Pour contrer cette concurrence étrangère, Hervé Lauzier et certains de ses confrères ont comme projet de relancer l'ancien groupement interrégional de producteurs d'amandes (Gipa). « Cela nous permettrait non seulement d'avoir un interlocuteur privilégié avec les autorités régionales mais aussi de mutualiser notre travail et notamment nos recherches de moyens de lutte contre le ver de l'amande, l'eurytoma. »
La suppression du glyphosate inquiète
Aujourd'hui, l'exploitant s'attache à réaliser des cultures raisonnées, en promouvant les engrais verts. Il avoue d'ailleurs ne pas avoir beaucoup de solutions au niveau des produits phytosanitaires, en nette disparition. « La préservation de l'environnement est au cœur des interrogations de notre clientèle », indique Hervé Lauzier. Pour autant, le gros défi auquel vont devoir faire face les agriculteurs est la suppression prochaine du glyphosate. Un sujet qui inquiète Hervé Lauzier : « Pour s'en séparer, il va falloir se structurer, changer nos méthodes. Pour ma part, ce sera un investissement de 30 000 euros : je vais devoir changer tout mon système d'irrigation, utiliser davantage de matériel, avoir plus de main-d'œuvre... ». Comme dans les autres filières agricoles, le monde de l'amande est en pleine évolution. Reste à savoir de quelle façon sera géré ce grand tournant.
Amandine Priolet
L’amande en chiffres clés
- Production française : 500 tonnes environ.- Production mondiale : 1,7 million de tonnes environ (dont 1,5 en Californie, 80 000 t en Espagne).
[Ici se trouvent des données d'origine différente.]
(* ===== verification/SpkClient.v ===== *)
(** * Requests to chain sources

    Models [crates/core/src/spk_client.rs] and the extension traits of
    [crates/chain/src/indexer/keychain_txout.rs] that fill requests from a
    keychain index.  A closure that inspects items is a function over a state
    of its own, which is a field of the request.  Counters of [usize] do not
    overflow before memory ends. *)
From S2P Require Import Prelude Block CheckPoint Tx TxGraph SpkIndex SpkIter KeychainIndex.
#[local] Open Scope N_scope.

(** ** Sync requests *)

Inductive SyncItem `{Scripts} (I : Type) :=
| ItemSpk (i : I) (spk : Script)
| ItemTxid (txid : Txid)
| ItemOutPoint (op : OutPoint).
Arguments ItemSpk {_ _ I}.
Arguments ItemTxid {_ _ I}.
Arguments ItemOutPoint {_ _ I}.

Record SyncProgress := mkSyncProgress {
  spks_consumed : N; spks_remaining : N;
  txids_consumed : N; txids_remaining : N;
  outpoints_consumed : N; outpoints_remaining : N;
}.

Definition total_spks (p : SyncProgress) : N := spks_consumed p + spks_remaining p.
Definition total_txids (p : SyncProgress) : N := txids_consumed p + txids_remaining p.
Definition total_outpoints (p : SyncProgress) : N := outpoints_consumed p + outpoints_remaining p.
Definition progress_total (p : SyncProgress) : N := total_spks p + total_txids p + total_outpoints p.
Definition progress_consumed (p : SyncProgress) : N := spks_consumed p + txids_consumed p + outpoints_consumed p.
Definition progress_remaining (p : SyncProgress) : N := spks_remaining p + txids_remaining p + outpoints_remaining p.

Record SpkWithExpectedTxids `{Scripts} := mkSpkWithExpectedTxids {
  swe_spk : Script;
  swe_expected_txids : gset Txid;
}.
Arguments mkSpkWithExpectedTxids {_ _}.
Arguments swe_spk {_ _}.
Arguments swe_expected_txids {_ _}.
Definition spk_without_history `{Scripts} (spk : Script) : SpkWithExpectedTxids := mkSpkWithExpectedTxids spk ∅.

(** A closure and its state. *)
Record SyncInspect `{Scripts} (I S : Type) := mkSyncInspect {
  inspect_state : S;
  inspect_call : S → SyncItem I → SyncProgress → S;
}.
Arguments mkSyncInspect {_ _ I S}.
Arguments inspect_state {_ _ I S}.
Arguments inspect_call {_ _ I S}.

Record SyncRequest `{Scripts} (I D S : Type) := mkSyncRequest {
  req_start_time : N;
  req_chain_tip : option (CheckPoint D);
  req_spks : list (I * Script);
  req_spks_consumed : N;
  req_expected : gmap Script (gset Txid);
  req_txids : list Txid;
  req_txids_consumed : N;
  req_outpoints : list OutPoint;
  req_outpoints_consumed : N;
  req_inspect : SyncInspect I S;
}.
Arguments mkSyncRequest {_ _ I D S}.
Arguments req_start_time {_ _ I D S}.
Arguments req_chain_tip {_ _ I D S}.
Arguments req_spks {_ _ I D S}.
Arguments req_spks_consumed {_ _ I D S}.
Arguments req_expected {_ _ I D S}.
Arguments req_txids {_ _ I D S}.
Arguments req_txids_consumed {_ _ I D S}.
Arguments req_outpoints {_ _ I D S}.
Arguments req_outpoints_consumed {_ _ I D S}.
Arguments req_inspect {_ _ I D S}.

Section sync.
Context `{Scripts} {I D : Type}.

(** A builder is the request it wraps; [build] and the conversions unwrap it. *)
Definition sync_builder_at (start_time : N) : SyncRequest I D unit :=
  mkSyncRequest start_time None [] 0 ∅ [] 0 [] 0 (mkSyncInspect tt (λ _ _ _, tt)).

Context {S : Type}.
Implicit Types (r : SyncRequest I D S).

Definition sync_chain_tip r (cp : CheckPoint D) : SyncRequest I D S :=
  mkSyncRequest (req_start_time r) (Some cp) (req_spks r) (req_spks_consumed r) (req_expected r)
    (req_txids r) (req_txids_consumed r) (req_outpoints r) (req_outpoints_consumed r) (req_inspect r).
Definition spks_with_indexes r (spks : list (I * Script)) : SyncRequest I D S :=
  mkSyncRequest (req_start_time r) (req_chain_tip r) (req_spks r ++ spks) (req_spks_consumed r) (req_expected r)
    (req_txids r) (req_txids_consumed r) (req_outpoints r) (req_outpoints_consumed r) (req_inspect r).
(** [entry(spk).or_default().insert(txid)] *)
Definition expect_txid (m : gmap Script (gset Txid)) (p : Script * Txid) : gmap Script (gset Txid) :=
  <[p.1 := {[p.2]} ∪ default ∅ (m !! p.1)]> m.
Definition expected_spk_txids r (txs : list (Script * Txid)) : SyncRequest I D S :=
  mkSyncRequest (req_start_time r) (req_chain_tip r) (req_spks r) (req_spks_consumed r)
    (foldl expect_txid (req_expected r) txs)
    (req_txids r) (req_txids_consumed r) (req_outpoints r) (req_outpoints_consumed r) (req_inspect r).
Definition sync_txids r (txids : list Txid) : SyncRequest I D S :=
  mkSyncRequest (req_start_time r) (req_chain_tip r) (req_spks r) (req_spks_consumed r) (req_expected r)
    (req_txids r ++ txids) (req_txids_consumed r) (req_outpoints r) (req_outpoints_consumed r) (req_inspect r).
Definition sync_outpoints r (outpoints : list OutPoint) : SyncRequest I D S :=
  mkSyncRequest (req_start_time r) (req_chain_tip r) (req_spks r) (req_spks_consumed r) (req_expected r)
    (req_txids r) (req_txids_consumed r) (req_outpoints r ++ outpoints) (req_outpoints_consumed r) (req_inspect r).
Definition sync_inspect {S'} r (inspect : SyncInspect I S') : SyncRequest I D S' :=
  mkSyncRequest (req_start_time r) (req_chain_tip r) (req_spks r) (req_spks_consumed r) (req_expected r)
    (req_txids r) (req_txids_consumed r) (req_outpoints r) (req_outpoints_consumed r) inspect.

Definition progress r : SyncProgress :=
  mkSyncProgress (req_spks_consumed r) (N.of_nat (length (req_spks r)))
    (req_txids_consumed r) (N.of_nat (length (req_txids r)))
    (req_outpoints_consumed r) (N.of_nat (length (req_outpoints r))).

Definition call_inspect r (item : SyncItem I) : SyncRequest I D S :=
  let f := inspect_call (req_inspect r) in
  sync_inspect r (mkSyncInspect (f (inspect_state (req_inspect r)) item (progress r)) f).

(** The request after taking from the front of a queue. *)
Definition took_spk r (rest : list (I * Script)) : SyncRequest I D S :=
  mkSyncRequest (req_start_time r) (req_chain_tip r) rest (req_spks_consumed r + 1) (req_expected r)
    (req_txids r) (req_txids_consumed r) (req_outpoints r) (req_outpoints_consumed r) (req_inspect r).
Definition took_txid r (rest : list Txid) : SyncRequest I D S :=
  mkSyncRequest (req_start_time r) (req_chain_tip r) (req_spks r) (req_spks_consumed r) (req_expected r)
    rest (req_txids_consumed r + 1) (req_outpoints r) (req_outpoints_consumed r) (req_inspect r).
Definition took_outpoint r (rest : list OutPoint) : SyncRequest I D S :=
  mkSyncRequest (req_start_time r) (req_chain_tip r) (req_spks r) (req_spks_consumed r) (req_expected r)
    (req_txids r) (req_txids_consumed r) rest (req_outpoints_consumed r + 1) (req_inspect r).

Definition next_spk_with_expected_txids r : option SpkWithExpectedTxids * SyncRequest I D S :=
  match req_spks r with
  | [] => (None, r)
  | (i, next_spk) :: rest =>
    let r := call_inspect (took_spk r rest) (ItemSpk i next_spk) in
    (Some (mkSpkWithExpectedTxids next_spk (default ∅ (req_expected r !! next_spk))), r)
  end.
Definition next_txid r : option Txid * SyncRequest I D S :=
  match req_txids r with
  | [] => (None, r)
  | txid :: rest => (Some txid, call_inspect (took_txid r rest) (ItemTxid txid))
  end.
Definition next_outpoint r : option OutPoint * SyncRequest I D S :=
  match req_outpoints r with
  | [] => (None, r)
  | outpoint :: rest => (Some outpoint, call_inspect (took_outpoint r rest) (ItemOutPoint outpoint))
  end.

(** ** The iterators: a [SyncIter] borrows the request *)

Class SyncIter (Item : Type) := {
  sync_iter_next : SyncRequest I D S → option Item * SyncRequest I D S;
  sync_iter_len : SyncRequest I D S → N;
}.
#[export] Instance spk_sync_iter : SyncIter SpkWithExpectedTxids := {
  sync_iter_next := next_spk_with_expected_txids;
  sync_iter_len r := N.of_nat (length (req_spks r));
}.
#[export] Instance txid_sync_iter : SyncIter Txid := {
  sync_iter_next := next_txid;
  sync_iter_len r := N.of_nat (length (req_txids r));
}.
#[export] Instance outpoint_sync_iter : SyncIter OutPoint := {
  sync_iter_next := next_outpoint;
  sync_iter_len r := N.of_nat (length (req_outpoints r));
}.

(** What a loop over the iterator sees; its length is known beforehand. *)
Fixpoint sync_drain_loop {Item} `{!SyncIter Item} (fuel : nat) r : list Item * SyncRequest I D S :=
  match fuel with
  | O => ([], r)
  | Datatypes.S fuel =>
    match sync_iter_next r with
    | (None, r) => ([], r)
    | (Some item, r) => let '(items, r) := sync_drain_loop fuel r in (item :: items, r)
    end
  end.
Definition sync_drain {Item} `{!SyncIter Item} r : list Item * SyncRequest I D S :=
  sync_drain_loop (Datatypes.S (N.to_nat (sync_iter_len (Item:=Item) r))) r.
End sync.

(** [SyncRequestBuilder<()>]. *)
Definition sync_spks `{Scripts} {D S} (r : SyncRequest () D S) (spks : list Script) : SyncRequest () D S :=
  spks_with_indexes r ((λ spk, ((), spk)) <$> spks).

(** ** Responses *)

Record SyncResponse `{Bitcoin} (A : Type) `{Countable A} (D : Type) := mkSyncResponse {
  sresp_tx_update : TxUpdate A;
  sresp_chain_update : option (CheckPoint D);
}.
Arguments mkSyncResponse {_ A _ _ D}.
Arguments sresp_tx_update {_ A _ _ D}.
Arguments sresp_chain_update {_ A _ _ D}.
Record FullScanResponse `{Bitcoin} (K : Type) `{Countable K} (A : Type) `{Countable A} (D : Type) := mkFullScanResponse {
  fresp_tx_update : TxUpdate A;
  fresp_last_active_indices : gmap K N;
  fresp_chain_update : option (CheckPoint D);
}.
Arguments mkFullScanResponse {_ K _ _ A _ _ D}.
Arguments fresp_tx_update {_ K _ _ A _ _ D}.
Arguments fresp_last_active_indices {_ K _ _ A _ _ D}.
Arguments fresp_chain_update {_ K _ _ A _ _ D}.

Section responses.
Context `{Bitcoin} {K : Type} `{Countable K} {A : Type} `{Countable A} {D : Type}.
Definition SyncResponse_default : SyncResponse A D := mkSyncResponse TxUpdate_default None.
Definition SyncResponse_is_empty (s : SyncResponse A D) : bool :=
  TxUpdate_is_empty (sresp_tx_update s) && match sresp_chain_update s with None => true | Some _ => false end.
Definition FullScanResponse_default : FullScanResponse K A D := mkFullScanResponse TxUpdate_default ∅ None.
Definition FullScanResponse_is_empty (s : FullScanResponse K A D) : bool :=
  TxUpdate_is_empty (fresp_tx_update s) && bool_decide (fresp_last_active_indices s = ∅) &&
  match fresp_chain_update s with None => true | Some _ => false end.
End responses.

(** ** Full scans *)

(** [Box<dyn Iterator<Item = T>>]; no value is a panic of the iterator. *)
Record BoxedIter (T : Type) := mkBoxedIter {
  bi_type : Type;
  bi_state : bi_type;
  bi_next : bi_type → option (option T * bi_type);
}.
Arguments mkBoxedIter {T}.
Arguments bi_type {T}.
Arguments bi_state {T}.
Arguments bi_next {T}.

Definition boxed_next {T} (b : BoxedIter T) : option (option T * BoxedIter T) :=
  match bi_next b (bi_state b) with
  | Some (item, s) => Some (item, mkBoxedIter (bi_type b) s (bi_next b))
  | None => None
  end.
Definition boxed_spk_iter `{Descriptors} (it : SpkIterator) : BoxedIter (N * Script) :=
  mkBoxedIter SpkIterator it spk_iter_next.

Record FullScanInspect `{Scripts} (K S : Type) := mkFullScanInspect {
  finspect_state : S;
  finspect_call : S → K → N → Script → S;
}.
Arguments mkFullScanInspect {_ _ K S}.
Arguments finspect_state {_ _ K S}.
Arguments finspect_call {_ _ K S}.

Record FullScanRequest `{Scripts} (K : Type) `{Countable K} (D S : Type) := mkFullScanRequest {
  freq_start_time : N;
  freq_chain_tip : option (CheckPoint D);
  freq_spks_by_keychain : gmap K (BoxedIter (N * Script));
  freq_last_revealed : gmap K N;
  freq_inspect : FullScanInspect K S;
}.
Arguments mkFullScanRequest {_ _ K _ _ D S}.
Arguments freq_start_time {_ _ K _ _ D S}.
Arguments freq_chain_tip {_ _ K _ _ D S}.
Arguments freq_spks_by_keychain {_ _ K _ _ D S}.
Arguments freq_last_revealed {_ _ K _ _ D S}.
Arguments freq_inspect {_ _ K _ _ D S}.

Section full_scan.
Context `{Scripts} {K : Type} `{Countable K} {D : Type}.

Definition full_scan_builder_at (start_time : N) : FullScanRequest K D unit :=
  mkFullScanRequest start_time None ∅ ∅ (mkFullScanInspect tt (λ _ _ _ _, tt)).

Context {S : Type}.
Implicit Types (r : FullScanRequest K D S) (keychain : K).

Definition full_scan_chain_tip r (tip : CheckPoint D) : FullScanRequest K D S :=
  mkFullScanRequest (freq_start_time r) (Some tip) (freq_spks_by_keychain r) (freq_last_revealed r) (freq_inspect r).
Definition spks_for_keychain r keychain (spks : BoxedIter (N * Script)) : FullScanRequest K D S :=
  mkFullScanRequest (freq_start_time r) (freq_chain_tip r) (<[keychain := spks]> (freq_spks_by_keychain r))
    (freq_last_revealed r) (freq_inspect r).
Definition last_revealed_for_keychain r keychain (index : N) : FullScanRequest K D S :=
  mkFullScanRequest (freq_start_time r) (freq_chain_tip r) (freq_spks_by_keychain r)
    (<[keychain := index]> (freq_last_revealed r)) (freq_inspect r).
Definition full_scan_inspect {S'} r (inspect : FullScanInspect K S') : FullScanRequest K D S' :=
  mkFullScanRequest (freq_start_time r) (freq_chain_tip r) (freq_spks_by_keychain r) (freq_last_revealed r) inspect.

Definition full_scan_keychains `{!TotalOrd K} r : list K := (map_iter (freq_spks_by_keychain r)).*1.
Definition full_scan_last_revealed r keychain : option N := freq_last_revealed r !! keychain.

(** [KeychainSpkIter::next], which [next_spk] calls once. *)
Definition full_scan_next_spk r keychain : option (option (N * Script) * FullScanRequest K D S) :=
  match freq_spks_by_keychain r !! keychain with
  | None => Some (None, r)
  | Some spks =>
    '(item, spks) ← boxed_next spks;
    let r := spks_for_keychain r keychain spks in
    Some (match item with
          | None => (None, r)
          | Some (i, spk) =>
            let f := finspect_call (freq_inspect r) in
            (Some (i, spk),
             full_scan_inspect r (mkFullScanInspect (f (finspect_state (freq_inspect r)) keychain i spk) f))
          end)
  end.
End full_scan.

(** ** Requests from a keychain index *)

Section from_indexer.
Context `{Descriptors} {K : Type} `{Countable K} `{!TotalOrd K} {D S : Type}.
Implicit Types (x : KeychainTxOutIndex K).

Definition revealed_spks_from_indexer (r : SyncRequest (K * N) D S) x (spk_range : KeyRange K) :
    option (SyncRequest (K * N) D S) :=
  spks ← revealed_spks x spk_range; Some (spks_with_indexes r spks).
Definition unused_spks_from_indexer (r : SyncRequest (K * N) D S) x : option (SyncRequest (K * N) D S) :=
  spks ← keychain_unused_spks x; Some (spks_with_indexes r spks).

(** One turn of the loop over the keychains. *)
Definition add_keychain x (r : FullScanRequest K D S) (p : K * SpkIterator) : FullScanRequest K D S :=
  let r' := spks_for_keychain r p.1 (boxed_spk_iter p.2) in
  match last_revealed_index x p.1 with
  | Some index => last_revealed_for_keychain r' p.1 index
  | None => r'
  end.
Definition spks_from_indexer (r : FullScanRequest K D S) x : option (FullScanRequest K D S) :=
  iters ← all_unbounded_spk_iters x; Some (foldl (add_keychain x) r (map_iter iters)).
End from_indexer.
- Consommation française :
30 000 tonnes.
- Prix à la production de l’amande française : entre 10 et 12 €/kg.
- Prix à la production de l’amande étrangère : entre 5 et 7 €/kg.
Léa Lauzier, dans
les traces du paternel
Petite-fille et fille d’agriculteurs, Léa Lauzier a baigné dans le milieu agricole depuis sa plus jeune enfance. Comptable dans un cabinet montilien, elle est finalement revenue à ses premières passions en créant sa pépinière de plantes à parfums, aromatiques et médicinales (Ppam), le 1er octobre 2016, sur les terres de son père. A 30 ans, la jeune femme fait également partie du bureau des Jeunes Agriculteurs (JA) de la Drôme, présidé par Jordan Magnet. Elle occupe le poste de secrétaire générale adjointe, aux côtés de Benjamin Aubert.